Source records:
*** Block opens ***

(** [toggleInterview]. *)
Definition toggleInterview (w : World) : World :=
  if negb (interviewActive (state w)) then
    let w := with_state (set_interviewActive true) w in
    let w := with_state (set_interviewStartTime (Some (now w))) w in
    let w := with_state (set_currentQuestionIndex 0) w in
    let w := updateChild "start-stop-btn" ".btn-text" (setText "Stop Interview") w in
    let w := updateElement "start-stop-btn" (addClass "active") w in
    let w := startInterviewTimer w in
    beginQuestionFlow w
  else
    pauseInterview w.

(** [toggleMute]. *)
Definition toggleMute (w : World) : World :=
  let w := with_state (λ s, set_isMuted (negb (isMuted s)) s) w in
  if isMuted (state w) then
    let w := updateChild "mute-btn" ".btn-text" (setText "🎤 Muted") w in
    updateElement "mute-btn" (addClass "active") w
  else
    let w := updateChild "mute-btn" ".btn-text" (setText "🎤 Unmuted") w in
    updateElement "mute-btn" (removeClass "active") w.

(** [completeInterview]. *)
Definition completeInterview (w : World) : World :=
  let w := with_state (set_interviewActive false) w in
  let w := clearTimers w in
  let w := updateElement "final-duration"
             (setText (formatDuration (interviewDuration (state w)))) w in
  let w := match selectedRole (state w) with
           | Some _ =>
               let total := length (getCurrentQuestions w) in
               updateElement "questions-completed"
                 (setText (showNat (Nat.min (currentQuestionIndex (state w) + 1) total)
                           ++ "/" ++ showNat total)) w
           | None => w
           end in
  showScreen "interview-complete" w.

(** [endInterview]. *)
Definition endInterview (w : World) : World :=
  let w := with_state (set_interviewActive false) w in
  let w := clearTimers w in
  completeInterview w.

(** [resetApp]. *)
Definition resetApp (w : World) : World :=
  let w := clearTimers w in
  let w := with_state (λ _, initialState) w in
  let w := unselectCards w in
  let w := removeFile w in
  showScreen "role-selection" w.

(** The constructor: [init] renders the cards and binds the listeners (the
    listeners are the [Action]s below). *)
Definition init (w : World) : World := renderRoles w.

Definition construct (page : gmap string Element) (rnd : nat -> Q) (t0 : Z) : World :=
  init (mkWorld initialState noTimers (mkDom page []) [] 1 t0 rnd 0).

(** ** Timer callbacks *)

(** The interval callback of [showUploadProgress].  [self] is the handle
    [progressInterval]; the captured variable [progress] is written back to
    the queued closure when the interval stays armed.  The progress is
    computed in exact rational arithmetic; the rounding of the three
    floating-point operations is made explicit in [progressStep] below. *)
Definition progressTick (self : nat) (file : File) (progress : Q) (w : World) : World :=
  let '(r, w) := Math_random w in
  let progress := (progress + (5 + r * 15))%Q in
  let progress := if Qle_bool progress 100 then progress else 100%Q in
  let w := updateElement "progress-fill" (setWidth progress) w in
  let w := updateElement "progress-text"
             (setText ("Uploading... " ++ showZ (Qfloor (progress + (1 # 2))%Q) ++ "%")) w in
  if Qle_bool 100 progress then
    let w := clearInterval self w in
    snd (setTimeout (FinishUpload file) 500 w)
  else
    with_pending
      (fmap (λ t, if bool_decide (tid t = self)
                  then mkTimer (tid t) (due t) (period t) (ProgressTick file progress)
                  else t)) w.

(** [this.mockResponses[Math.floor(Math.random() * this.mockResponses.length)]]. *)
Definition pickResponse (r : Q) : option string :=
  let i := Qfloor (r * inject_Z (Z.of_nat (length mockResponses)))%Q in
  if i <? 0 then None else mockResponses !! Z.to_nat i.

(** The callback of [beginQuestionFlow]. *)
Definition questionSpoken (w : World) : World :=
  if interviewActive (state w) then
    simulateInterviewFlow (setAvatarState "listening" w)
  else w.

(** The outer callback of [simulateInterviewFlow]. *)
Definition userAnswered (w : World) : World :=
  if negb (interviewActive (state w)) then w
  else
    let w := setAvatarState "speaking" w in
    let '(r, w) := Math_random w in
    let w := updateCurrentQuestion (pickResponse r) w in
    snd (setTimeout ResponseShown 3000 w).

(** The inner callback of [simulateInterviewFlow]. *)
Definition responseShown (w : World) : World :=
  if negb (interviewActive (state w)) then w
  else
    let w := with_state (λ s, set_currentQuestionIndex (S (currentQuestionIndex s)) s) w in
    if (currentQuestionIndex (state w) <? length (getCurrentQuestions w))%nat then
      beginQuestionFlow (updateInterviewProgress w)
    else
      completeInterview w.

Definition runCallback (self : nat) (cb : Callback) (w : World) : World :=
  match cb with
  | ShowResumeUpload => showScreen "resume-upload" w
  | ProgressTick file progress => progressTick self file progress w
  | FinishUpload file => completeUpload file w
  | ProcessStep currentStep => processStep currentStep w
  | SetupDone => startVoiceInterview w
  | QuestionSpoken => questionSpoken w
  | UserAnswered => userAnswered w
  | ResponseShown => responseShown w
  | ClockTick => clockTick w
  | AutoHideError => hideError w
  end.

(** ** The event loop *)

(** The timer the browser runs next: the earliest due one, and among equal
    due times the one scheduled first. *)
Fixpoint nextTimer (l : list Timer) : option Timer :=
  match l with
  | [] => None
  | t :: l' =>
      match nextTimer l' with
      | Some u => if due u <? due t then Some u else Some t
      | None => Some t
      end
  end.

(** Running a timer: the clock reaches its due time, a timeout leaves the
    queue and an interval is re-armed, then the callback runs. *)
Definition fire (t : Timer) (w : World) : World :=
  let w := with_now (Z.max (now w) (due t)) w in
  let w := with_pending
             (λ l, let l' := filter (λ u, tid u ≠ tid t) l in
                   match period t with
                   | Some p => (l' ++ [mkTimer (tid t) (due t + p) (Some p) (callback t)])%list
                   | None => l'
                   end) w in
  runCallback (tid t) (callback t) w.

(** One turn of the event loop; [None] when the queue is empty. *)
Definition turn (w : World) : option World :=
  match nextTimer (pending w) with
  | Some t => Some (fire t w)
  | None => None
  end.

(** Let the clock advance to time [t], running every timer due by then.
    [None] is returned when [fuel] turns did not suffice. *)
Fixpoint advanceTo (fuel : nat) (t : Z) (w : World) : option World :=
  match fuel with
  | O => None
  | S fuel' =>
      match nextTimer (pending w) with
      | Some tm =>
          if due tm <=? t then advanceTo fuel' t (fire tm w)
          else Some (with_now (Z.max (now w) t) w)
      | None => Some (with_now (Z.max (now w) t) w)
      end
  end.

(** ** User actions: the listeners installed by [bindEvents] *)

Inductive Action :=
| ClickLogo
| ClickRoleCard (roleId : string)
| SubmitFile (file : File)          (* drop on #upload-area, change of #file-input *)
| ClickRemoveFile
| ClickBackToRoles
| ClickStartInterview
| ClickStartStop
| ClickMute
| ClickEndInterview
| ClickStartNewInterview
| ClickCloseError.

Definition perform (a : Action) (w : World) : World :=
  match a with
  | ClickLogo => resetApp w
  | ClickRoleCard roleId => clickRoleCard roleId w
  | SubmitFile file => handleFileUpload file w
  | ClickRemoveFile => removeFile w
  | ClickBackToRoles => showScreen "role-selection" w
  | ClickStartInterview => startInterviewSetup w
  | ClickStartStop => toggleInterview w
  | ClickMute => toggleMute w
  | ClickEndInterview => endInterview w
  | ClickStartNewInterview => resetApp w
  | ClickCloseError => hideError w
  end.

*** Block closes ***

Work order:
Check each line above for the string "setText" and copy the ones that have it.

Exercise response:
    let w := updateChild "start-stop-btn" ".btn-text" (setText "Stop Interview") w in
    let w := updateChild "mute-btn" ".btn-text" (setText "🎤 Muted") w in
    let w := updateChild "mute-btn" ".btn-text" (setText "🎤 Unmuted") w in
             (setText (formatDuration (interviewDuration (state w)))) w in
                 (setText (showNat (Nat.min (currentQuestionIndex (state w) + 1) total)
             (setText ("Uploading... " ++ showZ (Qfloor (progress + (1 # 2))%Q) ++ "%")) w in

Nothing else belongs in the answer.